Well, yeah. That's the whole point - under the bill, the only services exempt from co-pays are those which have been shown by the commission to constitute cost-saving preventative care, which is how it should be. I pay co-pays now, and I surely expect to them in the future. OTOH, if removing any possible barrier to some service promotes its use and results in a reduction of more expensive services down the line, than covering it fully is just good policy.

That's the part to which I have a factual objection, but I'll let that go. I think screenings, etc. fall within that mandate, but I don't think BC does. But that's not really worthy of a separate debate.

The question is (1) does providing coverage of this service reduce costs, and then (2) if so, copays should not be required in order to remove all barriers to cost-saving behaviors.

I understand the logic but don't agree with it absent evidence that copays are truly barriers to entry.

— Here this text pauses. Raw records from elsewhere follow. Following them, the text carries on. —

(** C4: [python_requires] is ">=3.8"; an interpreter version is accepted
    exactly when it is 3.8 or later, and refused exactly when it is
    earlier. *)
Theorem C4_python_requires (ld : string) :
  kw_str "python_requires" (setup_kwargs ld) = Some ">=3.8" /\
  forall major minor micro,
    (python_ok (setup_kwargs ld) major minor micro = Some true <->
       3 < major \/ (major = 3 /\ 8 <= minor)) /\
    (python_ok (setup_kwargs ld) major minor micro = Some false <->
       major < 3 \/ (major = 3 /\ minor < 8)).
Proof.
  split; [reflexivity|].
  intros major minor micro.
  change (python_ok (setup_kwargs ld) major minor micro)
    with (Specifier.accepts ">=3.8" [major; minor; micro]).
  unfold Specifier.accepts. rewrite parse_python_requires.
  set (b := Specifier.holds Specifier.Ge
              (Specifier.release_compare [major; minor; micro] [3; 8])).
  assert (Hb : b = true <-> 3 < major \/ (major = 3 /\ 8 <= minor)).
  { rewrite <- (release_compare_3_8 major minor micro). unfold b.
    destruct (Specifier.release_compare [major; minor; micro] [3; 8]);
      cbn [Specifier.holds]; split; intros G;
      try reflexivity; try discriminate G; try (intros G'; discriminate G');
      exfalso; now apply G. }
  destruct b.
  - assert (3 < major \/ (major = 3 /\ 8 <= minor)) by now apply Hb.
    split; split; intros G; try reflexivity; try discriminate G; lia.
  - assert (~ (3 < major \/ (major = 3 /\ 8 <= minor)))
      by (intros HP; apply Hb in HP; discriminate HP).
    split; split; intros G; try reflexivity; try discriminate G; lia.
Qed.

(** ** Failure to open or read README.md *)

Definition empty_world : world := MkWorld ∅ [] [].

For instance, in the VA system, certain data on physicals will prompt other preventative screenings. If you have high blood sugar, diabetes pre-screening is prompted. In the short term, you might see an increase in costs for that individual when they attend preventative sessions on weight control or blood sugar self-monitoring, but overall, costs are significantly less than treating uncontrolled diabetes with diabetic neuropathy, retinopathy, and other complications down the line, etc.

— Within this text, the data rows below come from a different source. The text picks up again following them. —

(** * The user service of Coffeedoor-backend-express

    A shallow embedding of [UserService] (the class exported next to
    [UserModel.js]) and of the parts of its collaborators that the service
    relies on: the [User] collection with its schema, the [ApiError] class,
    [bcrypt]'s argument checks and [crypto.randomBytes] with the hexadecimal
    rendering of a buffer.

    Modelling conventions.
    - A JavaScript value that may be missing is a [field]: [undefined],
      [null] or a value.
    - A collection is the list of its documents in natural order. A
      document may hold paths that the schema does not declare (the dotted
      paths ['reset.token'], ['resetPassword.token'], ... are fields of
      their own), since the database takes writes from anywhere.
    - A query is applied as it is written and selects the first document
      that matches.
    - An update goes through the schema, which is strict: an assignment to a
      path that the schema does not declare is dropped, and so is an
      assignment of [undefined]; what is left is written.
    - The store's operations are taken to complete and [jwt.sign] to succeed
      (the signing key is set): a failure of the driver or of the signing
      is outside the model.  The [createdAt]/[updatedAt] bookkeeping of the
      [timestamps] option is kept by the store and is not part of the model.
    - Request bodies carry strings where the service expects a password or
      a reset token; what may be missing in a body is a [field].
    - An [async] method is a state-and-exception computation over the
      [World] (the two collections); what it reads from the environment
      (the clock and the random source) comes from an [Env]. *)

From Stdlib Require Import ZArith String Ascii List Lia.
From Stdlib.Strings Require Import Byte.
From stdpp Require Import base decidable option list strings numbers.

Local Open Scope string_scope.
Local Open Scope Z_scope.

(** ** JavaScript values *)

Inductive field (A : Type) : Type :=
  | undefined
  | null
  | val (a : A).
Arguments undefined {A}.
Arguments null {A}.
Arguments val {A} a.

#[global] Instance field_eq_dec {A} `{EqDecision A} : EqDecision (field A).
Proof. solve_decision. Defined.

(** [x == null]: true of both [null] and [undefined]. *)
Definition nullish {A} (v : field A) : bool :=
  match v with
  | val _ => false
  | _ => true
  end.

(** Truthiness of a string-valued field: a non-empty string. *)
Definition truthy (v : field string) : bool :=
  match v with
  | val s => negb (String.eqb s "")
  | _ => false
  end.

(** How a template literal renders the value. *)
Definition render (v : field string) : string :=
  match v with
  | undefined => "undefined"
  | null => "null"
  | val s => s
  end.

(** The equality condition [{ path: q }] of a query against the document's
    value [v] at that path: a nullish [q] selects the documents whose path
    is null or missing. *)
Definition eq_cond {A} (q v : field A) : Prop :=
  match q with
  | val a => v = val a
  | _ => nullish v = true
  end.

#[global] Instance eq_cond_dec {A} `{EqDecision A} (q v : field A) :
  Decision (eq_cond q v).
Proof. destruct q; simpl; apply _. Defined.

(** The condition [{ path: { $gt: bound } }]. *)
Definition gt_cond (bound : Z) (v : field Z) : Prop :=
  match v with
  | val e => bound < e
  | _ => False
  end.

#[global] Instance gt_cond_dec bound v : Decision (gt_cond bound v).
Proof. destruct v; simpl; apply _. Defined.

(** ** [ApiError] *)

Record ApiError := mkApiError { status : nat; message : string }.

Definition badRequest (m : string) : ApiError := mkApiError 400 m.
Definition forbidden (m : string) : ApiError := mkApiError 403 m.
Definition notFound (m : string) : ApiError := mkApiError 404 m.
Definition invalidValue (m : string) : ApiError := mkApiError 422 m.
Definition internalError (m : string) : ApiError := mkApiError 500 m.

(** What a method can throw: an [ApiError] of the service, or a plain
    [Error] raised inside a library. *)
Inductive exn :=
  | Api (e : ApiError)
  | LibError (msg : string).

(** ** Documents and collections *)

Definition ObjectId := nat.

Record User := mkUser {
  _id : ObjectId;
  userName : field string;
  phone : field string;
  address : field string;
  email : field string;
  role : string;
  passwordHash : field string;
  avatarURL : field string;
  reset_token : field string;            (* 'reset.token' *)
  reset_expire : field Z;                (* 'reset.expire' *)
  resetPassword_token : field string;    (* 'resetPassword.token' *)
  resetPassword_expire : field Z;        (* 'resetPassword.expire' *)
  resetPassword_modified : field Z;      (* 'resetPassword.modified' *)
}.

(** An order, as far as the service looks at it. *)
Record Order := mkOrder {
  order_id : ObjectId;
  userId : ObjectId;
}.

Record World := mkWorld {
  users : list User;
  orders : list Order;
  next_oid : ObjectId;
}.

Similarly, the typical retail cost of birth control is about $40/month. The average cost of delivery alone is $6-8K. You can cover birth control for 12 years before you hit just the cost of delivery, without even considering pre-natal care, etc.

I get all that. But what you're doing is describing the regs, and then pointing out how BC fits within them. I'm questioning the wisdom of the regs themselves and/or the rationale that applies them to BC. And I do not think the numbers would show that co-pay free BC actually reduces the insurers costs. And again, I think your by the numbers application of the regs to BC overlooks the real discretion than HHS had, particularly in the area of the religious exemptions. This was a policy choice.

If, at some point, it is shown that fully covering birth control without a co-pay overall increases the cost of health care, than I would fully support removing it from the cost-savings preventative care section of health care coverage and allow co-pays, absolutely.

Ah, that's really fair as far as I'm concerned. I strongly suspect the data already shows this. Given that Factcheck found that the economics on coverage (including a copay requirement) were unclear, it seems to me that not paying copays is just going to tilt that much more in the direction of costing more than it saves. But that's a factual disagreement. In a way, the "no copay" part of it has some questionable logic. Just because coverage may be cost neutral (or reduce costs), does not suggest that eliminating copays will improve that even more. Not unless there is evidence that copays were discouraging a significant number of purchases.

One question, though. If this really is a matter of economics in terms of making insurance cheaper for employers, then what is the rationale for compelling Catholic employers to cover it at no cost? After all, they'll be the ones hurt in the pocketbook by it. I don't think the contract argument carries much weight because you could just as easily require specific disclosure at the time of hiring that contraceptives aren't covered.